Sometimes my brain is frenzied, ideas and inspiration buzzing like the traffic on a just-drenched anthill.
The never-ending birth of characters and the twists and turns of their puppet lives sometimes leaves me exhausted. Spent.
{Falling behind my} self-imposed writing goals and deadlines leaves me knotty inside. Which would be easily remedied, of course, were it not for the insistent here and now.
The here and now beckons constant: bills to pay, the unbalanced checkbook, appointments to schedule, vacations to plan, chores that need doing, ohandthelistgoeson.
And then there is the gravity of my first-and-foremost. My little people. My big one.
Jayce–with his wide ocean eyes–so patient, just needing my focus. Wanting to paint. Exploring the garden. Questioning how to spell his sister’s name. Always wondering something.
The wondering gets me.
The sound of his baby voice–the knowledge that his is the last that will echo here–stops me. Catapults me to the present. Freeze-frames the characters I’m busy puppeteering. There they stay, eager to hear the conflicts I’m planting, the stakes I’ve dreamed up.
One more year. Just one. And then he’s off to kinder.
Just one.
So many moments to savor in the meantime.
Oh, but the tug! The urge. The drive.
There is no question as to which way this scale tips. But that doesn’t make it any easier.
It’s so hard, isn’t it? I always feel like I have words and thoughts burning at the end of my fingers, but oh, the TIME to answer that urge.
I feel it too. Most days I shut it out. Summer is too short. And the kids grow too fast…
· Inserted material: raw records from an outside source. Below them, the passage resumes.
(** * Stock assistant core: symbol resolver, TTL cache, market-data client, memory

  A shallow embedding of [utils/api.py] and [utils/memory.py].

  Text is modelled as [string]: the UTF-8 bytes of a Python [str].
  [str.lower] and [str.strip] depend on the Unicode tables of the
  interpreter; they are taken from it as primitives ([Py.str_lower],
  [Py.str_strip]), together with what they do on ASCII text, which is
  written out in [PyStr]. *)

From Stdlib Require Import ZArith Ascii String List Bool Lia.
From Stdlib Require Import Floats.PrimFloat Floats.SpecFloat Floats.FloatOps.
From Stdlib Require Import DecimalString.
From stdpp Require Import base tactics option list strings gmap.

Local Open Scope Z_scope.
#[local] Set Warnings "-register-all".

(* ===================================================================== *)
(** * Part I: definitions                                                 *)
(* ===================================================================== *)

(** ** Python [str] methods used by the program *)
Module PyStr.

Definition between (lo hi : N) (c : ascii) : bool :=
  let n := N_of_ascii c in (N.leb lo n && N.leb n hi)%bool.

Definition is_upper (c : ascii) : bool := between 65 90 c.
Definition is_lower (c : ascii) : bool := between 97 122 c.

Definition lower_char (c : ascii) : ascii :=
  if is_upper c then ascii_of_N (N_of_ascii c + 32) else c.

Definition upper_char (c : ascii) : ascii :=
  if is_lower c then ascii_of_N (N_of_ascii c - 32) else c.

(** What [s.lower()] returns for a text of ASCII characters: the letters
    A to Z are replaced, nothing else. *)
Fixpoint lower (s : string) : string :=
  match s with
  | EmptyString => EmptyString
  | String c s' => String (lower_char c) (lower s')
  end.

(** [c.isspace()] for an ASCII character: TAB, LF, VT, FF, CR, the four
    separators 0x1c..0x1f and the blank. *)
Definition is_space (c : ascii) : bool :=
  (between 9 13 c || between 28 32 c)%bool.

Fixpoint lstrip_by (p : ascii -> bool) (s : string) : string :=
  match s with
  | EmptyString => EmptyString
  | String c s' => if p c then lstrip_by p s' else s
  end.

Fixpoint rstrip_by (p : ascii -> bool) (s : string) : string :=
  match s with
  | EmptyString => EmptyString
  | String c s' =>
      match rstrip_by p s' with
      | EmptyString => if p c then EmptyString else String c EmptyString
      | r => String c r
      end
  end.

(** What [s.strip()] returns for a text of ASCII characters. *)
Definition strip (s : string) : string :=
  rstrip_by is_space (lstrip_by is_space s).

Fixpoint mem_char (c : ascii) (chars : string) : bool :=
  match chars with
  | EmptyString => false
  | String d chars' => (Ascii.eqb c d || mem_char c chars')%bool
  end.

(** [s.rstrip(chars)]: drops every trailing character that occurs in
    [chars]. *)
Definition rstrip (chars s : string) : string :=
  rstrip_by (fun c => mem_char c chars) s.

(** [s.startswith(p)] *)
Definition startswith (p s : string) : bool := String.prefix p s.

(** [needle in hay] on two strings: substring containment. *)
Fixpoint contains (needle hay : string) : bool :=
  (String.prefix needle hay ||
   match hay with
   | EmptyString => false
   | String _ hay' => contains needle hay'
   end)%bool.

(** [not s] *)
Definition is_empty (s : string) : bool :=
  match s with EmptyString => true | _ => false end.

(** Every character of the text is an ASCII character (a byte below
    128). *)
Fixpoint is_ascii (s : string) : bool :=
  match s with
  | EmptyString => true
  | String c s' => (N.ltb (N_of_ascii c) 128 && is_ascii s')%bool
  end.

End PyStr.

(** ** Python objects, exceptions and the interpreter primitives *)
Module Py.
Import PyStr.

(** The objects that reach the program: call arguments and decoded JSON.
    A dict is the list of its items in insertion order, with distinct
    keys. *)
Inductive value : Type :=
| VNone
| VBool (b : bool)
| VInt (n : Z)
| VFloat (x : float)
| VStr (s : string)
| VList (items : list value)
| VDict (items : list (string * value)).

(** Exception classes the program can meet.  [Timeout] is a subclass of
    [RequestException]; the others are unrelated built-ins. *)
Inductive exn_class : Type :=
| Timeout | RequestException
| KeyError | ValueError | TypeError | AttributeError | IndexError
| OverflowError | RecursionError.

Record pyexn : Type := Exn { exn_cls : exn_class; exn_text : string }.

(** Outcome of evaluating a Python expression or call. *)
Inductive res (A : Type) : Type :=
| Ret (a : A)
| Raise (e : pyexn).
Arguments Ret {A} a.
Arguments Raise {A} e.

(** The ways an interpreter primitive used by the program fails. *)
Inductive fault : Type :=
| NotContainer (c : value)                 (* [k in c], c not iterable *)
| BadSubscript (c : value) (k : string)    (* [c[k]], c not a mapping *)
| NoAttribute (c : value) (attr : string)  (* [c.attr] *)
| MissingKey (k : string)                  (* [d[k]], k absent *)
| EmptyIndex                               (* [[][0]] *)
| BadFloatText (s : string)                (* [float(s)], s not a number *)
| BadFloatArg (v : value)                  (* [float(v)], v of a wrong type *)
| IntTooLarge (n : Z).                     (* [float(n)], n out of range *)

Definition fault_class (f : fault) : exn_class :=
  match f with
  | NotContainer _ | BadSubscript _ _ | BadFloatArg _ => TypeError
  | NoAttribute _ _ => AttributeError
  | MissingKey _ => KeyError
  | EmptyIndex => IndexError
  | BadFloatText _ => ValueError
  | IntTooLarge _ => OverflowError
  end.

(** What the program takes from the interpreter without defining it:
    conversion of text and integers to binary64, fixed-point formatting,
    [str()] of objects that are not text, the wording of built-in
    exceptions, and the Unicode-aware [s.lower()] and [s.strip()], of
    which only the behaviour on ASCII text is fixed here. *)
Record runtime : Type := Runtime {
  float_of_text : string -> option float;
  float_of_int : Z -> option float;
  format_2f : float -> string;
  str_of_object : value -> string;
  fault_text : fault -> string;
  str_lower : string -> string;
  str_strip : string -> string;
  lower_ascii : forall s, is_ascii s = true -> str_lower s = lower s;
  strip_ascii : forall s, is_ascii s = true -> str_strip s = strip s
}.

Definition throw {A : Type} (rt : runtime) (f : fault) : res A :=
  Raise (Exn (fault_class f) (fault_text rt f)).

(** [bool(v)] *)
Definition truthy (v : value) : bool :=
  match v with
  | VNone => false
  | VBool b => b
  | VInt n => negb (Z.eqb n 0)
  | VFloat x => negb (PrimFloat.eqb x 0%float)
  | VStr s => negb (is_empty s)
  | VList items => match items with [] => false | _ => true end
  | VDict items => match items with [] => false | _ => true end
  end.

(** [isinstance(v, str)] *)
Definition is_str (v : value) : bool :=
  match v with VStr _ => true | _ => false end.

(** The text of an object already known to be a [str]. *)
Definition text_of (v : value) : string :=
  match v with VStr s => s | _ => EmptyString end.

(** [str(v)], as an f-string placeholder renders it. *)
Definition py_str (rt : runtime) (v : value) : string :=
  match v with VStr s => s | _ => str_of_object rt v end.

(** Lookup in the items of a dict. *)
Fixpoint assoc (k : string) (items : list (string * value)) : option value :=
  match items with
  | [] => None
  | (k', v) :: rest => if String.eqb k k' then Some v else assoc k rest
  end.

(** [k == v] for a [str] k. *)
Definition eq_text (k : string) (v : value) : bool :=
  match v with VStr s => String.eqb k s | _ => false end.

(** [k in c] *)
Definition py_in (rt : runtime) (k : string) (c : value) : res bool :=
  match c with
  | VDict items => Ret (match assoc k items with Some _ => true | None => false end)
  | VList items => Ret (existsb (eq_text k) items)
  | VStr s => Ret (contains k s)
  | _ => throw rt (NotContainer c)
  end.

(** [c[k]] for a [str] k. *)
Definition py_getitem (rt : runtime) (c : value) (k : string) : res value :=
  match c with
  | VDict items =>
      match assoc k items with
      | Some v => Ret v
      | None => throw rt (MissingKey k)
      end
  | _ => throw rt (BadSubscript c k)
  end.

(** [c.get(k, default)] *)
Definition py_get (rt : runtime) (c : value) (k : string) (default : value)
  : res value :=
  match c with
  | VDict items => Ret (from_option id default (assoc k items))
  | _ => throw rt (NoAttribute c "get")
  end.

(** [list(c.keys())[0]] *)
Definition py_first_key (rt : runtime) (c : value) : res string :=
  match c with
  | VDict [] => throw rt EmptyIndex
  | VDict ((k, _) :: _) => Ret k
  | _ => throw rt (NoAttribute c "keys")
  end.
Exactly what I was thinking… except kinder is here, and I’m not writing a book.
The writing can always wait. But you already knew that. Spend as much time as you can with that little guy.
I feel that tug all the time too. The tug between chores, bills to pay, errands to run, work, my personal hobbies, a good book, phoning friends, and so much more. Then I look over at my ten year old and wonder, why I don’t leave more moments for just us. Time to play a game, build a Lego creation, ride a bike, hike a trail, catch a firefly, build a campfire, bake a cake. Your words really sum up that tug! Enjoy your little man!!
I think we all feel that tug, one way or the other. Enjoy your last year with the little guy!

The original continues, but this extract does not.